--- EXCERPTED RECORDS Enclosed Below ---

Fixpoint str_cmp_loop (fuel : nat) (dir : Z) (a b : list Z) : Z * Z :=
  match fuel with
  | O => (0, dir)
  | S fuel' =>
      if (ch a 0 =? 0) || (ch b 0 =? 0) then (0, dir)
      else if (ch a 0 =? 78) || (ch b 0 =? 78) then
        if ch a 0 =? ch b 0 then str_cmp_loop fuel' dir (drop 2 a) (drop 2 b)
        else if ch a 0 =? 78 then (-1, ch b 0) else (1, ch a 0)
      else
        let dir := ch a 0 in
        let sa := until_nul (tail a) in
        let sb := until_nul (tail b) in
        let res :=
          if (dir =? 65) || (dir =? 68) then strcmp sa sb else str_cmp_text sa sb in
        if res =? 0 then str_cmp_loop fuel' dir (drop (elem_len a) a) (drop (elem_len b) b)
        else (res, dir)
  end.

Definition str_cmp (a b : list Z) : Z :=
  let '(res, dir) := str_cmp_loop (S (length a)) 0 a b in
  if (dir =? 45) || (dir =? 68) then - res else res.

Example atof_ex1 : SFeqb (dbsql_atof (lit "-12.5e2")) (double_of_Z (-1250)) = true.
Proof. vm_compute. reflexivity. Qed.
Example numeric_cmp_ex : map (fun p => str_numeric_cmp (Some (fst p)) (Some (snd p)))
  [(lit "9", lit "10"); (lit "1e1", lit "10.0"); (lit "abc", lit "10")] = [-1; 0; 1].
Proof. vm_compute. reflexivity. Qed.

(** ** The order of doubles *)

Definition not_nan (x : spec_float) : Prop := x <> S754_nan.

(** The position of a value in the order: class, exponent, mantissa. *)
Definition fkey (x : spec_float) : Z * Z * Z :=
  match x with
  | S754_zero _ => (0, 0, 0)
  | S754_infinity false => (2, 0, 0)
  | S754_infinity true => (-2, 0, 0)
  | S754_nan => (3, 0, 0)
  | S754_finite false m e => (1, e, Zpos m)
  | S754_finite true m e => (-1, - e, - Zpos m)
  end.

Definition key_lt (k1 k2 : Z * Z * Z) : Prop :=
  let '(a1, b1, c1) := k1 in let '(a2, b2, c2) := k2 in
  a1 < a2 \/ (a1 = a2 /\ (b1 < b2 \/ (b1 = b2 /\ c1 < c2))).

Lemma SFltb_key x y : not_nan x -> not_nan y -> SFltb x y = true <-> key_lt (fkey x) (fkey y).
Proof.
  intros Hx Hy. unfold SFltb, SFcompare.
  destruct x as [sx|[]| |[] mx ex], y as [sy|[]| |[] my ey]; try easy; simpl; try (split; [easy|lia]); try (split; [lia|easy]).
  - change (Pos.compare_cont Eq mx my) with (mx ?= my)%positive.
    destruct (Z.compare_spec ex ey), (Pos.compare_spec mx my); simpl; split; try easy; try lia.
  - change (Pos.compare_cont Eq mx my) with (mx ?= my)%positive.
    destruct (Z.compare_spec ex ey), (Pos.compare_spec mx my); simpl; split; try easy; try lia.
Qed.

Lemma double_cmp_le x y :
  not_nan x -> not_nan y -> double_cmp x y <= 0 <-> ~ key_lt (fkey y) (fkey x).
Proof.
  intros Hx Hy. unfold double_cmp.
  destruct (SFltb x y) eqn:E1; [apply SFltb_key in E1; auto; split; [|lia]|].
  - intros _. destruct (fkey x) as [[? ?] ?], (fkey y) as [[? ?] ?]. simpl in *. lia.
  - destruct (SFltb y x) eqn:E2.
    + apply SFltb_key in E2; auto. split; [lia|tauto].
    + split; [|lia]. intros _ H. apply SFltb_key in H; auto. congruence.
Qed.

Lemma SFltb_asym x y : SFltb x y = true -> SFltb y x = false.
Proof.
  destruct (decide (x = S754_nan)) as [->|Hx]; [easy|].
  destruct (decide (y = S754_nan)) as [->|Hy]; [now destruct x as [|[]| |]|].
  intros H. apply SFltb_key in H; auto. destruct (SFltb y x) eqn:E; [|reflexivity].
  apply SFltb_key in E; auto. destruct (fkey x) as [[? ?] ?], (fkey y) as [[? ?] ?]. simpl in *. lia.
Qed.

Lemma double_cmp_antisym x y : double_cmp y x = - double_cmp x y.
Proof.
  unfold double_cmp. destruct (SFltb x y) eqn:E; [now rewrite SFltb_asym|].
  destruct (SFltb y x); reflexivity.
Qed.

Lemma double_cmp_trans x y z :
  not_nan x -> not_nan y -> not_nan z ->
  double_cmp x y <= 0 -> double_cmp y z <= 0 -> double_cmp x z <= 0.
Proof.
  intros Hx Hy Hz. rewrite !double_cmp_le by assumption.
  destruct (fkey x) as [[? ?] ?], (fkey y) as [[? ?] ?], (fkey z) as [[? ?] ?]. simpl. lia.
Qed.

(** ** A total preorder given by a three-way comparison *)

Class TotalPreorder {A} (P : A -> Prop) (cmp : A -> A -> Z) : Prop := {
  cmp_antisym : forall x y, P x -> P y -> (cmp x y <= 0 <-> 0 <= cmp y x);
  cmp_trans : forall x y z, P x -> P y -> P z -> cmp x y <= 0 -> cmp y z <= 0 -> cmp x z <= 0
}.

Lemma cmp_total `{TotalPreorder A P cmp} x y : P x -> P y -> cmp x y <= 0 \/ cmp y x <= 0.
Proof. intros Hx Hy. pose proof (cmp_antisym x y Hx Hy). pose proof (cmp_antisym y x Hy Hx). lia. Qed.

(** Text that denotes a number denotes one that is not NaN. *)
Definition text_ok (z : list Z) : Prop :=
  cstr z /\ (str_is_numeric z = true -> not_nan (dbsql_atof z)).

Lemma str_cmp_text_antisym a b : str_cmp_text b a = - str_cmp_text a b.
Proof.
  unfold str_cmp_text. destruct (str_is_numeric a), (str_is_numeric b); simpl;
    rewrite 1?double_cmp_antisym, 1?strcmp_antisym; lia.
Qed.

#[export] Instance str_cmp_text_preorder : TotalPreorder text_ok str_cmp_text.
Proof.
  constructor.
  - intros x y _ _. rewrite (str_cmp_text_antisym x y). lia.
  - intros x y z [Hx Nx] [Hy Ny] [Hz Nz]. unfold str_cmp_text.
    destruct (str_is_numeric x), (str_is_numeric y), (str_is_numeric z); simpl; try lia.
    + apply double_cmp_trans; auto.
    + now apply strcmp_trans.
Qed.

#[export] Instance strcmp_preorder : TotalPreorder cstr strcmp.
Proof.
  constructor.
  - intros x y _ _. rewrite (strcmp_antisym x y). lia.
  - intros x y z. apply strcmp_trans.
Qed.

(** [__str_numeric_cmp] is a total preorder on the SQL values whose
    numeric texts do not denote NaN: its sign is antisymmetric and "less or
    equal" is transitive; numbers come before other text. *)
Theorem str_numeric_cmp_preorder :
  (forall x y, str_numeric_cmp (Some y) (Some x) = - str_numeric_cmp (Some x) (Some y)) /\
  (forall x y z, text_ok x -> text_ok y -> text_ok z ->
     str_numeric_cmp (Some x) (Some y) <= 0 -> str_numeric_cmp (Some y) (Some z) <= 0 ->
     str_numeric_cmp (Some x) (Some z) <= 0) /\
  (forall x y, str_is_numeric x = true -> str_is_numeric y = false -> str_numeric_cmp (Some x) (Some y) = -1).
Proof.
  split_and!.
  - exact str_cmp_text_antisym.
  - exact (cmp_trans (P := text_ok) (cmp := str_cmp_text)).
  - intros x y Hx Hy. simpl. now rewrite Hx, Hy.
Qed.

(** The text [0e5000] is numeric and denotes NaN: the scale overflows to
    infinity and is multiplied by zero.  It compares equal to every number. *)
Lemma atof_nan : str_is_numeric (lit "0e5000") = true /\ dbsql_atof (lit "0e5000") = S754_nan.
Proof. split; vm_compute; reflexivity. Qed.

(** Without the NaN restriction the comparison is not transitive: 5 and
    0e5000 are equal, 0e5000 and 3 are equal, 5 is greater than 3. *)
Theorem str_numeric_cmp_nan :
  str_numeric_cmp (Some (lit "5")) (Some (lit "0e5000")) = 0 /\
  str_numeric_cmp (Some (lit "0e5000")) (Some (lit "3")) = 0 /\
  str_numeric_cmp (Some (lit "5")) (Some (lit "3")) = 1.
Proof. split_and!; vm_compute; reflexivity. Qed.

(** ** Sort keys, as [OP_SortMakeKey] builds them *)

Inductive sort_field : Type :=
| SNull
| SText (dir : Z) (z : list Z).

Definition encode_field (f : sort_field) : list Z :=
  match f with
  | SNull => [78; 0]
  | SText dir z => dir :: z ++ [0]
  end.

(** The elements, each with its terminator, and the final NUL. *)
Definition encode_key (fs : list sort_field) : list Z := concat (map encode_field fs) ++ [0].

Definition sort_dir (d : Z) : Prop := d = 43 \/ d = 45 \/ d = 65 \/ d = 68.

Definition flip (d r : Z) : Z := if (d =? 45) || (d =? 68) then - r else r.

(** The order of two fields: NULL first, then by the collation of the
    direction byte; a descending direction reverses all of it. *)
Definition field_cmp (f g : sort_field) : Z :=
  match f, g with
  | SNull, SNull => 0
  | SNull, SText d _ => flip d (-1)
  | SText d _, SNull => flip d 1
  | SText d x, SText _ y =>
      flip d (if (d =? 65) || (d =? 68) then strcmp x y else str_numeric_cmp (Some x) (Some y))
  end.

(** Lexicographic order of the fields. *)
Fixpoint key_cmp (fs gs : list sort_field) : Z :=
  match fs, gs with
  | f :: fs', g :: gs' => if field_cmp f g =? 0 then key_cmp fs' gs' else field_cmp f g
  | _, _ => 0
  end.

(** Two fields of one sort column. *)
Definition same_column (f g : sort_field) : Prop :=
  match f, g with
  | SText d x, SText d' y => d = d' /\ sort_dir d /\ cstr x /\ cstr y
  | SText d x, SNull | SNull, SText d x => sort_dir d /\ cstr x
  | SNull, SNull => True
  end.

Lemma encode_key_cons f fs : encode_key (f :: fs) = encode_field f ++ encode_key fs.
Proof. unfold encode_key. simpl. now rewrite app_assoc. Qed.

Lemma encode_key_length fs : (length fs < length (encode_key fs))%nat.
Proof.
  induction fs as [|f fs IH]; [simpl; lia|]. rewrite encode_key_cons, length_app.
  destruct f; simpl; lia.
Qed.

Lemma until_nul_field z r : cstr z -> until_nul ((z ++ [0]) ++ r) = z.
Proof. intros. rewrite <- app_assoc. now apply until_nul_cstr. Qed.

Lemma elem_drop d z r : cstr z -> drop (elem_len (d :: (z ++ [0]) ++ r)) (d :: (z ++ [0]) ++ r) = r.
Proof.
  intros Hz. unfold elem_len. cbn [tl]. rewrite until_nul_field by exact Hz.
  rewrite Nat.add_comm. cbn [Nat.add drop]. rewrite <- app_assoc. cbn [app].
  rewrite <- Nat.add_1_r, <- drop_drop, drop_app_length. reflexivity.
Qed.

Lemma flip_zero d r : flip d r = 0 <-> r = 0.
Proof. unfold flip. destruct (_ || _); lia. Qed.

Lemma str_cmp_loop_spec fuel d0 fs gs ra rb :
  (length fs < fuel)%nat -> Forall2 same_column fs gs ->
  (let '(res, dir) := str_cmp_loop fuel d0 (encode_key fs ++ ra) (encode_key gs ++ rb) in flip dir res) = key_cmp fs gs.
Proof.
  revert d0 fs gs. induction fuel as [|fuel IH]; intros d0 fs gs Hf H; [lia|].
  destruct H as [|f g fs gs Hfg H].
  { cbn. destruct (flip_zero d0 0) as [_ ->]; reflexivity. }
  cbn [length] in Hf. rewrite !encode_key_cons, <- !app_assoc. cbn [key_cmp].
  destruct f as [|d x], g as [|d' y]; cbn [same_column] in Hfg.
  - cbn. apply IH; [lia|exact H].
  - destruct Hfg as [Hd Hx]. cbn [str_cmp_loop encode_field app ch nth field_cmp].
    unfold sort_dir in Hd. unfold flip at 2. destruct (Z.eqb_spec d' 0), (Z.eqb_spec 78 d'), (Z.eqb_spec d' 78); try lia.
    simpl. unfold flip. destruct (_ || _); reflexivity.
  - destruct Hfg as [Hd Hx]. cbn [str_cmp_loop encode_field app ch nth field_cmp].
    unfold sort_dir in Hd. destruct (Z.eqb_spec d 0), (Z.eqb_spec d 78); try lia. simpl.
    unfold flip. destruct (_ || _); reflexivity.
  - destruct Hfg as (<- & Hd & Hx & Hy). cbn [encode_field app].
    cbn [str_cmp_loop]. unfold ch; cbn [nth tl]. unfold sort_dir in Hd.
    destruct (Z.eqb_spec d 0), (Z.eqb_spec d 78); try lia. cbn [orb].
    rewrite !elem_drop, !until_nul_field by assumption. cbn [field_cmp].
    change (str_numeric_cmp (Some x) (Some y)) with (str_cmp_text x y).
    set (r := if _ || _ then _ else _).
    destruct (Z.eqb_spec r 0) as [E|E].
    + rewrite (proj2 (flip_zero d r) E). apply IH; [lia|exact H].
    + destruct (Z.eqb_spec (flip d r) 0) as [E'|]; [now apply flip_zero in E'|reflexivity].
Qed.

--- End of Enclosed EXCERPTED RECORDS ---
--- EXCERPTED RECORDS Enclosed Below ---

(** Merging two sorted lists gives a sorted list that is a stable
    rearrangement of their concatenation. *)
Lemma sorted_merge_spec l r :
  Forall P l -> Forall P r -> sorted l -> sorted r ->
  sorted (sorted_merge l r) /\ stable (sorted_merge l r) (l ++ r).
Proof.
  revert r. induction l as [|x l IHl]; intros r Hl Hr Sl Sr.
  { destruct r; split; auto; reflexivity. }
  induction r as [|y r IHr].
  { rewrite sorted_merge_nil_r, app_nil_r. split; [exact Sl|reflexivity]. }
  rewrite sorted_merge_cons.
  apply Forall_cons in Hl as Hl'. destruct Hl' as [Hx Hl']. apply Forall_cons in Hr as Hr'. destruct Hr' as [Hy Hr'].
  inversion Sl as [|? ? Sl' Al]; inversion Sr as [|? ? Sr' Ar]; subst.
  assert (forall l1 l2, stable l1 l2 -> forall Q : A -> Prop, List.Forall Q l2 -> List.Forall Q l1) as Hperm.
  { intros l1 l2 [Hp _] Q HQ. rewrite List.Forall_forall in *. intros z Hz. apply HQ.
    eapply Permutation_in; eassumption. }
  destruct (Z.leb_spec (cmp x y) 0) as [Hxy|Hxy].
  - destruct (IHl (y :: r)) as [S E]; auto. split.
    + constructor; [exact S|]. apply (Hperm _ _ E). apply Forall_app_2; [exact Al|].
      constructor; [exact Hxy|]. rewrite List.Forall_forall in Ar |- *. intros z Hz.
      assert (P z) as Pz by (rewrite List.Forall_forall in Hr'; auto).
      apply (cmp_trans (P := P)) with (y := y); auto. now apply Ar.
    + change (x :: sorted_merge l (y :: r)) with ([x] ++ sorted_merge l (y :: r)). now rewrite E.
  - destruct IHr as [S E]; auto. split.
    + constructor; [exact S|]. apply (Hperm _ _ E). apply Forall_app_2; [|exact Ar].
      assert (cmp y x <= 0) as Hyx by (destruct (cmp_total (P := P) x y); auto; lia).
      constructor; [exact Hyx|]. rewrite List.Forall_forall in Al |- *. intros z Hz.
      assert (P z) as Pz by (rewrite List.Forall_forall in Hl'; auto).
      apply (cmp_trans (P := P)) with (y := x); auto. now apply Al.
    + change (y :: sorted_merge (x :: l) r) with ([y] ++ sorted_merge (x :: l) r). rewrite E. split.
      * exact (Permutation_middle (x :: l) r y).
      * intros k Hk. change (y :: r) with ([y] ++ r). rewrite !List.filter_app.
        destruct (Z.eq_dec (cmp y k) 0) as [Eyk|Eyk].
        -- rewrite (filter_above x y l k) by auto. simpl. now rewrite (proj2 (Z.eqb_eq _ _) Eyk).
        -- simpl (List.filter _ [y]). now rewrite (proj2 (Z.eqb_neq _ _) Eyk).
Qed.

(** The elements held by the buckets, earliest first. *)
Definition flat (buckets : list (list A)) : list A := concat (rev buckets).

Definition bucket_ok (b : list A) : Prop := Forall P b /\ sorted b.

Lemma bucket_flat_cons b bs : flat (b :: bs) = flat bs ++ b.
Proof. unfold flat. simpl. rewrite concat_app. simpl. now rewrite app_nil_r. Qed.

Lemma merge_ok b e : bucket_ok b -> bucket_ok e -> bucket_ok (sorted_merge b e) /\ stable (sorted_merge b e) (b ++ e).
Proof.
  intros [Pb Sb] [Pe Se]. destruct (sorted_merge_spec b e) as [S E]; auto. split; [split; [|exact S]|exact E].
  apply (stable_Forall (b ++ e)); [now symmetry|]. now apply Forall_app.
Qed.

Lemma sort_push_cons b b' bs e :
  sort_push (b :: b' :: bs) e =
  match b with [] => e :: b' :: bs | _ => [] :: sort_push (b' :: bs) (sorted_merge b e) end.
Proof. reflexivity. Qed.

--- End of Enclosed EXCERPTED RECORDS ---

TASK STATEMENT: Reproduce exactly the lines above from the line with "Forall_app_2; [|exact Ar]." to the line with "(Permutation_middle (x :: l) r y).", including both, and add nothing.

WRITTEN RESPONSE:
    + constructor; [exact S|]. apply (Hperm _ _ E). apply Forall_app_2; [|exact Ar].
      assert (cmp y x <= 0) as Hyx by (destruct (cmp_total (P := P) x y); auto; lia).
      constructor; [exact Hyx|]. rewrite List.Forall_forall in Al |- *. intros z Hz.
      assert (P z) as Pz by (rewrite List.Forall_forall in Hl'; auto).
      apply (cmp_trans (P := P)) with (y := x); auto. now apply Al.
    + change (y :: sorted_merge (x :: l) r) with ([y] ++ sorted_merge (x :: l) r). rewrite E. split.
      * exact (Permutation_middle (x :: l) r y).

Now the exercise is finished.